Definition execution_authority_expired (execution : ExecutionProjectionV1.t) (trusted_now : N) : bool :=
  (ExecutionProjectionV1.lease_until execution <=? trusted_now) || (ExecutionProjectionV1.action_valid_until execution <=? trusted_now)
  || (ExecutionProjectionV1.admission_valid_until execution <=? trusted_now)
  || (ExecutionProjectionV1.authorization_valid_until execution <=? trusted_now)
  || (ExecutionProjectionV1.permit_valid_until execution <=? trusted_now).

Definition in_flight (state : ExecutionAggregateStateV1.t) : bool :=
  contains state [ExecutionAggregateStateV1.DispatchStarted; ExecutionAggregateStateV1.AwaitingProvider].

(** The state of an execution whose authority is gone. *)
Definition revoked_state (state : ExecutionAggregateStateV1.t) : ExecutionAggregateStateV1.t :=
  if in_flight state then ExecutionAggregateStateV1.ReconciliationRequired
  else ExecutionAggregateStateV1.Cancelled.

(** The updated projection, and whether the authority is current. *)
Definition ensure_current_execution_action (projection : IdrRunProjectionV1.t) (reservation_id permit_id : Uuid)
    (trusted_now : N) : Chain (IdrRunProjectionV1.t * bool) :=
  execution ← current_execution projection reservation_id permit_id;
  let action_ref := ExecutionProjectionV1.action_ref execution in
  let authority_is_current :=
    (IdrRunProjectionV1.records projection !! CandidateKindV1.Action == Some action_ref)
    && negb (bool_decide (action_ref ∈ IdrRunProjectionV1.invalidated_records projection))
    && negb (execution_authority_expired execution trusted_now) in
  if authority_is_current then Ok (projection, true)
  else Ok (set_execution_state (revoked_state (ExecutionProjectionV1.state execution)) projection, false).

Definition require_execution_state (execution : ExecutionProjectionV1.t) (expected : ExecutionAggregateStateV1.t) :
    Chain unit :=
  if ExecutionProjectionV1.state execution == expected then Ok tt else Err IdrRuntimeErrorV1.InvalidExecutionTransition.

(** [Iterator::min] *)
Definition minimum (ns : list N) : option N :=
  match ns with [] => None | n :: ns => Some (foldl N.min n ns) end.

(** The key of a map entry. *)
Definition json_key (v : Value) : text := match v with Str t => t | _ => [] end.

::::::::::

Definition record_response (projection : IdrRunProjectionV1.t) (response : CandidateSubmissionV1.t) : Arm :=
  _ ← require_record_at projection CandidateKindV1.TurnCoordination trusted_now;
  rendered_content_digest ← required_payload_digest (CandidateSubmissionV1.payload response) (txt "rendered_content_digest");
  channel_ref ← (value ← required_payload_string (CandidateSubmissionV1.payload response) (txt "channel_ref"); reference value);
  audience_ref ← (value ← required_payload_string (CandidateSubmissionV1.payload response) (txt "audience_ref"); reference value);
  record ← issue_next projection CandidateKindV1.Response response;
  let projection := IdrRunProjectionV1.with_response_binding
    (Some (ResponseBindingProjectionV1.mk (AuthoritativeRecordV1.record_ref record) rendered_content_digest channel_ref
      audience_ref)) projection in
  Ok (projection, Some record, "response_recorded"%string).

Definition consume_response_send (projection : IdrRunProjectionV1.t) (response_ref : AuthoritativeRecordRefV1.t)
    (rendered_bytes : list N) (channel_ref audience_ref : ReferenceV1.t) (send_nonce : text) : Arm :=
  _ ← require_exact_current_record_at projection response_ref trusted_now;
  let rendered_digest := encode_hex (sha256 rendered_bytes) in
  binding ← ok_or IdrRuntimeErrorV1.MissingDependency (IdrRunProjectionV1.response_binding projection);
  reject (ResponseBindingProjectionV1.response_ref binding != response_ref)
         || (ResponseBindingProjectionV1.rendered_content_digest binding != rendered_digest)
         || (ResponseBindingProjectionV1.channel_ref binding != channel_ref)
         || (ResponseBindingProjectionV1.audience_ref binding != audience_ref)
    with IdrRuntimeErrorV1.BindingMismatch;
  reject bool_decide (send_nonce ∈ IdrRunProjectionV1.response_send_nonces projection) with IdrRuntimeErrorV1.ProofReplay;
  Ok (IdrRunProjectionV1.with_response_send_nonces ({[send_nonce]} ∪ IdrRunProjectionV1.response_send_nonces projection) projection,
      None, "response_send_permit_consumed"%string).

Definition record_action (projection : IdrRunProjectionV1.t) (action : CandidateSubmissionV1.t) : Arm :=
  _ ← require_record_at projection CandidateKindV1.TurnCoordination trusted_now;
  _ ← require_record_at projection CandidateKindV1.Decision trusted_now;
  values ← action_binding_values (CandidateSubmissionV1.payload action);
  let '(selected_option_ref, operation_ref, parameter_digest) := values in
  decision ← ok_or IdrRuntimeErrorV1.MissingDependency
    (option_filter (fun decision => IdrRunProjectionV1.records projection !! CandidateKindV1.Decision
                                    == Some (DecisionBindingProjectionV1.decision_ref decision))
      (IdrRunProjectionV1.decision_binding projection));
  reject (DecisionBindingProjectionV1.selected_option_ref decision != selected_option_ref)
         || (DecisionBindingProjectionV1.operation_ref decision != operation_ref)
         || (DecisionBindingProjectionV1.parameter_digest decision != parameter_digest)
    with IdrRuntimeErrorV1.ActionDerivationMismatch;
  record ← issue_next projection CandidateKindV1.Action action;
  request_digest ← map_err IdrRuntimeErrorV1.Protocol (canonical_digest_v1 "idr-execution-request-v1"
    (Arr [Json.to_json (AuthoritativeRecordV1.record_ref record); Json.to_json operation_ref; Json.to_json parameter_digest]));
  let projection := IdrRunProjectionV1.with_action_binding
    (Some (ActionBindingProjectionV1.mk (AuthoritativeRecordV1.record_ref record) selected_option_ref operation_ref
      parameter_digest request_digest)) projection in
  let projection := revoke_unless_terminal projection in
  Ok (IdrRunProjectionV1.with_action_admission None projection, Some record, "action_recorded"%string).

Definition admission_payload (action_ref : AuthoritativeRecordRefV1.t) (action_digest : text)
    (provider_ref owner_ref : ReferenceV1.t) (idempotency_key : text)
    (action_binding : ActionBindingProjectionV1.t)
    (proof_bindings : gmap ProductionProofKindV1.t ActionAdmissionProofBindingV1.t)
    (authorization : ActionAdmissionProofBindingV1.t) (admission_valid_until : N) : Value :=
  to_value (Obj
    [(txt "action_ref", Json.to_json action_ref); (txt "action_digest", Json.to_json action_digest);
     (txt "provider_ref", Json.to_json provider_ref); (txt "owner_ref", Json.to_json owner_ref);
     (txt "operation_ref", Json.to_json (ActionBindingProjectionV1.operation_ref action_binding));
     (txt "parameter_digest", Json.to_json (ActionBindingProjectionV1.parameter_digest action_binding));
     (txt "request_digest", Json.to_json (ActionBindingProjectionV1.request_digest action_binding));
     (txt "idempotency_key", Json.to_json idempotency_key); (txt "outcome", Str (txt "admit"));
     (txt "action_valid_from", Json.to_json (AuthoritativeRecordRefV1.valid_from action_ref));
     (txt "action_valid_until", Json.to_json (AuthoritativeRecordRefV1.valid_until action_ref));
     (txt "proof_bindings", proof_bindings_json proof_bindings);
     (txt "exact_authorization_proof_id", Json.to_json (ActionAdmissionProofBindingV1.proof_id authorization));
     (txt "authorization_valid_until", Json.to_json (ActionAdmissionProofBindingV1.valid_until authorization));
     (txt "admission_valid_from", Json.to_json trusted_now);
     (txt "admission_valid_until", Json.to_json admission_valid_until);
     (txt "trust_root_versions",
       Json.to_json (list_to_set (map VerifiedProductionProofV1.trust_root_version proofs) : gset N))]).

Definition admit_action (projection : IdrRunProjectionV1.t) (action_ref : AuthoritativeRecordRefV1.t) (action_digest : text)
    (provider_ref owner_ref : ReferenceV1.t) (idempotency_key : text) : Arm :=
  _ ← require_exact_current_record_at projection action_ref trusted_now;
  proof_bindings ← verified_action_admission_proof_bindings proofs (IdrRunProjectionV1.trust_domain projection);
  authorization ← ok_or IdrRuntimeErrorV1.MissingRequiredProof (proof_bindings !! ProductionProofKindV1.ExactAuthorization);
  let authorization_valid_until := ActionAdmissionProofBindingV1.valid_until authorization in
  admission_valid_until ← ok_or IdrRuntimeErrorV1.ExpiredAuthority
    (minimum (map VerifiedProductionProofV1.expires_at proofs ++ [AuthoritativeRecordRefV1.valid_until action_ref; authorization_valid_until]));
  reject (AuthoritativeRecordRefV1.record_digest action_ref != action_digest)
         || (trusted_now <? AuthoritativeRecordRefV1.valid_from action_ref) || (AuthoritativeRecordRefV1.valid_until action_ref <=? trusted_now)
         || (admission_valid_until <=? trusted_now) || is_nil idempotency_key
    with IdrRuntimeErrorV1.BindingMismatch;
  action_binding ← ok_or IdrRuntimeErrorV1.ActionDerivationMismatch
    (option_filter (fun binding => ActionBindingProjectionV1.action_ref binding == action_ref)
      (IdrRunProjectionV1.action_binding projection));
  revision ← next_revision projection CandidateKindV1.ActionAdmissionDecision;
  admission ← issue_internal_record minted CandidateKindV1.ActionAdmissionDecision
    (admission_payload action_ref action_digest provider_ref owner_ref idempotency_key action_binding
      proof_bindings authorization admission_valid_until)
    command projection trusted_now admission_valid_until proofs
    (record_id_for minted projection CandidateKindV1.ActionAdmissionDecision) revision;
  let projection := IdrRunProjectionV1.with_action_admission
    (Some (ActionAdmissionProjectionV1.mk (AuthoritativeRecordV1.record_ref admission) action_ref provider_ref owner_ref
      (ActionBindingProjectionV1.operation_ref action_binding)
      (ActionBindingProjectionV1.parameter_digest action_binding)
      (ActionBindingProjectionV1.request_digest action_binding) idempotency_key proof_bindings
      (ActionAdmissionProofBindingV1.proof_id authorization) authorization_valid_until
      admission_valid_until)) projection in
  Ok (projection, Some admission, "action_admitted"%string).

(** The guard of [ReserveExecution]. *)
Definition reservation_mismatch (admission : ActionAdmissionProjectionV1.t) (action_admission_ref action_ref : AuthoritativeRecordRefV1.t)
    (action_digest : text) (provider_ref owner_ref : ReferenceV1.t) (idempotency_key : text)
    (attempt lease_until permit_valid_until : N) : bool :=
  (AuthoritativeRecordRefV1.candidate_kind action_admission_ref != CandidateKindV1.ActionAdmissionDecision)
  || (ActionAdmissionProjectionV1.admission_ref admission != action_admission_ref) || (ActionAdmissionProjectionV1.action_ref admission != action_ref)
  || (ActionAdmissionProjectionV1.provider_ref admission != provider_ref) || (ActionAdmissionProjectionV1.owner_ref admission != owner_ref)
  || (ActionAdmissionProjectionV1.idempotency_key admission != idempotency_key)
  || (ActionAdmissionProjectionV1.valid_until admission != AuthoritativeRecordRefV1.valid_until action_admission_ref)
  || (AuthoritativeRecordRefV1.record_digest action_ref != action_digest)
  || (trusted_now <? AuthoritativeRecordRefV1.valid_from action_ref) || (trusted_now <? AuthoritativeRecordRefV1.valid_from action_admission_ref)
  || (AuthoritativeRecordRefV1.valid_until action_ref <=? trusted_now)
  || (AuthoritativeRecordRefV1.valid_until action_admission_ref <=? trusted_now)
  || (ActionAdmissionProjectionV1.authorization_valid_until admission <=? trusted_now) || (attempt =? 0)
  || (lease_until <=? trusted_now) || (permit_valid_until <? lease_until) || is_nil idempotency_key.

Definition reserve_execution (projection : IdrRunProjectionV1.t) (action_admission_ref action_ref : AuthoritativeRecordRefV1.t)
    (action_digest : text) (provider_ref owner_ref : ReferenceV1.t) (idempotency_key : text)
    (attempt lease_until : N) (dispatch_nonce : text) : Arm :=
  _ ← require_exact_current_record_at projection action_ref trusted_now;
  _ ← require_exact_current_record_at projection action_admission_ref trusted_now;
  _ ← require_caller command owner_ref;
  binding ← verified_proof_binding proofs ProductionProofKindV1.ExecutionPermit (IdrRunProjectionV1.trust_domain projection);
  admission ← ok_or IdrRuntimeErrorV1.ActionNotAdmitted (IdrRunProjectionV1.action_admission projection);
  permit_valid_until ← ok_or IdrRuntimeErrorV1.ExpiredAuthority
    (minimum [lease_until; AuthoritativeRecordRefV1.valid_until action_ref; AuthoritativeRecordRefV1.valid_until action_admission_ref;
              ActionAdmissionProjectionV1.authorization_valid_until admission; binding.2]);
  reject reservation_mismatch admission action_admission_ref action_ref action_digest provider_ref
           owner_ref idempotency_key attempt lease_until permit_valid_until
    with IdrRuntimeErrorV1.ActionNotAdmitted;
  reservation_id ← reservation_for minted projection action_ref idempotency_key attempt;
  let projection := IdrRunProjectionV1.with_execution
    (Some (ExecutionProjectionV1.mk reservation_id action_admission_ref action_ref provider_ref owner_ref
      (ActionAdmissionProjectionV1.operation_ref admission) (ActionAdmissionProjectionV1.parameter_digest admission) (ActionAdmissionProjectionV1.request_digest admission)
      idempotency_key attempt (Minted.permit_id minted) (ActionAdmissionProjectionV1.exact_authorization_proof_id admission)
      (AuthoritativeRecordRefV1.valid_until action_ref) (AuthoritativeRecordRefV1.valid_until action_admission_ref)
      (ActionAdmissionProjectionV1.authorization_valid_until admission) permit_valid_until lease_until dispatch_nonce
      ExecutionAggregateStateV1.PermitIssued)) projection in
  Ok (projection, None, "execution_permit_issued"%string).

::::::::::

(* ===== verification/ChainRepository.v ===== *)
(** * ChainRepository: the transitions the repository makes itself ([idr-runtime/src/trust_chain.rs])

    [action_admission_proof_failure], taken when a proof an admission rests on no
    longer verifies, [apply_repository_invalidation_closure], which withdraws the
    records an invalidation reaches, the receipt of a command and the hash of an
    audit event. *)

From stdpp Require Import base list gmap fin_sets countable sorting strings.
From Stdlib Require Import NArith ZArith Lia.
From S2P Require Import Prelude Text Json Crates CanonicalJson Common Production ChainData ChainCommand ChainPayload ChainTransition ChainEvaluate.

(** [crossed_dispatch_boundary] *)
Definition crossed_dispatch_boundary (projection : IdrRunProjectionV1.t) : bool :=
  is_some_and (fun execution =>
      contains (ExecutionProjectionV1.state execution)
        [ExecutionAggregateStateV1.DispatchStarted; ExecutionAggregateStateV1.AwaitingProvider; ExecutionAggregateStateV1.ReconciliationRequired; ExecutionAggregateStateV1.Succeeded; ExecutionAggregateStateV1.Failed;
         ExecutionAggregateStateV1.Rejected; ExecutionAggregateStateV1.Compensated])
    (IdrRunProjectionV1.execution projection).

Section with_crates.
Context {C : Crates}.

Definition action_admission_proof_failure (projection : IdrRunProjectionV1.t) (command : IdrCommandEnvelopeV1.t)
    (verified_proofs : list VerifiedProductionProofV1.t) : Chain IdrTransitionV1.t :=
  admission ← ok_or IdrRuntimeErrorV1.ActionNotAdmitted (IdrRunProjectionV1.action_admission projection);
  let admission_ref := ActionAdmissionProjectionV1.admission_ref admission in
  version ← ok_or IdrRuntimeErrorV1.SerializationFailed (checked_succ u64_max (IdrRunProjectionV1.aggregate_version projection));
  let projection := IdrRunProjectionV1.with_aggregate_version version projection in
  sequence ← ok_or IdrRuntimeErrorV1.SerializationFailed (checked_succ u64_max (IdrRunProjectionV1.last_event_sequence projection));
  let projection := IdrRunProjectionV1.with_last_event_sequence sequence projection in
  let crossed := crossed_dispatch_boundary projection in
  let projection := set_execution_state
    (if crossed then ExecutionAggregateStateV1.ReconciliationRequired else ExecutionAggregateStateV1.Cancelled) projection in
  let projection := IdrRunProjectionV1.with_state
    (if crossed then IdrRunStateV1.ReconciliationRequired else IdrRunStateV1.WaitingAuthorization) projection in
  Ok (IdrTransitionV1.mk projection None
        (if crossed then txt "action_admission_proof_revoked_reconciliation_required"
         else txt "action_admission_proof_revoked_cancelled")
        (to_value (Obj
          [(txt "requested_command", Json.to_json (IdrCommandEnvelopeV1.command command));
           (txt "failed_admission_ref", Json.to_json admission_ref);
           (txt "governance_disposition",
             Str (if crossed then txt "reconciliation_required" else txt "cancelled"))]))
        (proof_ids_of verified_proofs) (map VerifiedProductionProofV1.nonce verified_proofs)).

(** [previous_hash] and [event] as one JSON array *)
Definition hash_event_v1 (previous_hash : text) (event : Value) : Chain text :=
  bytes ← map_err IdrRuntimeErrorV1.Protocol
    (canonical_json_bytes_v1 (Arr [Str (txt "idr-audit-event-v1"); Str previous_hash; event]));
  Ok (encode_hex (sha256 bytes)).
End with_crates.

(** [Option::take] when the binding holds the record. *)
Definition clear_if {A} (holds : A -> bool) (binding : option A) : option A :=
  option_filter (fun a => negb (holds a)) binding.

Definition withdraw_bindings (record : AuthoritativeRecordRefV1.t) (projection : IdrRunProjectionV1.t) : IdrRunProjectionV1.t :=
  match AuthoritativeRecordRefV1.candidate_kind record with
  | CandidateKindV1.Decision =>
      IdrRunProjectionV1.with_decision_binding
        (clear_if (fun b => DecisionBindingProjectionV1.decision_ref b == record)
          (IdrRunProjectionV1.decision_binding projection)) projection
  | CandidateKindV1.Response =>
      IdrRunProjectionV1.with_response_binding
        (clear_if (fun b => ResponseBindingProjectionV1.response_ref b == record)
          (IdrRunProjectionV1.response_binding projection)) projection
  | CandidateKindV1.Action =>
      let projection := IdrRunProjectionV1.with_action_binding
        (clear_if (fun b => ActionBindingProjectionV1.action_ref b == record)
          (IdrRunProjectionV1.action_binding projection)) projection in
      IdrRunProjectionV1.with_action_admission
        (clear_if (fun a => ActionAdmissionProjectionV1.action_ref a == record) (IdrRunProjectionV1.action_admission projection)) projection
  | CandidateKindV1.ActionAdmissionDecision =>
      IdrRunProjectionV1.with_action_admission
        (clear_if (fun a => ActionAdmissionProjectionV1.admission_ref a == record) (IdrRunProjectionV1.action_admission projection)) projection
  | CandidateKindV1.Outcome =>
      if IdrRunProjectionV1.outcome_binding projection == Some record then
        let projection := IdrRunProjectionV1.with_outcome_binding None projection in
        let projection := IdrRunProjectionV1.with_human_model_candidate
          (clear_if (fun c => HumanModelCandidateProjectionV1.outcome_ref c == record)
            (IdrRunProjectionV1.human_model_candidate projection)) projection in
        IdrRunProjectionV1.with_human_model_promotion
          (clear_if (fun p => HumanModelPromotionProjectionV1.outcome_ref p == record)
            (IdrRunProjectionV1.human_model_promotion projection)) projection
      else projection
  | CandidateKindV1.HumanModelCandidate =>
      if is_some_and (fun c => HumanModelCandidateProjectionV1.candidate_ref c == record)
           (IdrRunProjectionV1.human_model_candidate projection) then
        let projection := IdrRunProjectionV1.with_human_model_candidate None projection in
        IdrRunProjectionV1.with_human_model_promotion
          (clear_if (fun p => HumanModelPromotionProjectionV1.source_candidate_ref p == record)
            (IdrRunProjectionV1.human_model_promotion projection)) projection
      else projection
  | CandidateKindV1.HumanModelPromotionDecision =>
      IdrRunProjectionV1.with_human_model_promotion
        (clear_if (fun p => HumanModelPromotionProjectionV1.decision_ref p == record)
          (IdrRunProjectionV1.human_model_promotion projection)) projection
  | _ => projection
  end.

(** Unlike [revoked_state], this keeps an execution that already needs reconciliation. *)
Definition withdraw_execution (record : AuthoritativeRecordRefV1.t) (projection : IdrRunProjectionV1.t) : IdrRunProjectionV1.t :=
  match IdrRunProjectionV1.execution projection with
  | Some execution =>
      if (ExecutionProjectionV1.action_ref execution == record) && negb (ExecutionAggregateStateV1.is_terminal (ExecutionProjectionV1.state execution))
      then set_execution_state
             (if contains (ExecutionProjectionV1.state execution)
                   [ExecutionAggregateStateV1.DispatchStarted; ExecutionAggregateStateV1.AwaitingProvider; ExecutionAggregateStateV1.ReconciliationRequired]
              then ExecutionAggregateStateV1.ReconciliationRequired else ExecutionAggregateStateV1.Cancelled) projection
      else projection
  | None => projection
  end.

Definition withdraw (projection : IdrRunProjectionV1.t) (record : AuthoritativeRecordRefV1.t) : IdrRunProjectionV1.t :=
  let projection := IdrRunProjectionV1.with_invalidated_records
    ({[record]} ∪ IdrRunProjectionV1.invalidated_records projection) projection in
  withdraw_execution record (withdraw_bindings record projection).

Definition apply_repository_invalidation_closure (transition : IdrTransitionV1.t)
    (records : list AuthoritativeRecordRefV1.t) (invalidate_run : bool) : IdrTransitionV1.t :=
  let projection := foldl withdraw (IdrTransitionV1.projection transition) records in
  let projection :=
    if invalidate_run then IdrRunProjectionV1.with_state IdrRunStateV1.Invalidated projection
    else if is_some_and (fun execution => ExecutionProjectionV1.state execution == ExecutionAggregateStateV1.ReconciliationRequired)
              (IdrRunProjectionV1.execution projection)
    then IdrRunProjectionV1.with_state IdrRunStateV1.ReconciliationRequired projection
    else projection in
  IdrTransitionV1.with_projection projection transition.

::::::::::

→ What is needed:
Your answer should consist only of the lines above between the line holding "if invalidate_run then" and the line holding "IdrTransitionV1.with_projection projection transition.", inclusive, each transcribed exactly.

→ Exercise output:
    if invalidate_run then IdrRunProjectionV1.with_state IdrRunStateV1.Invalidated projection
    else if is_some_and (fun execution => ExecutionProjectionV1.state execution == ExecutionAggregateStateV1.ReconciliationRequired)
              (IdrRunProjectionV1.execution projection)
    then IdrRunProjectionV1.with_state IdrRunStateV1.ReconciliationRequired projection
    else projection in
  IdrTransitionV1.with_projection projection transition.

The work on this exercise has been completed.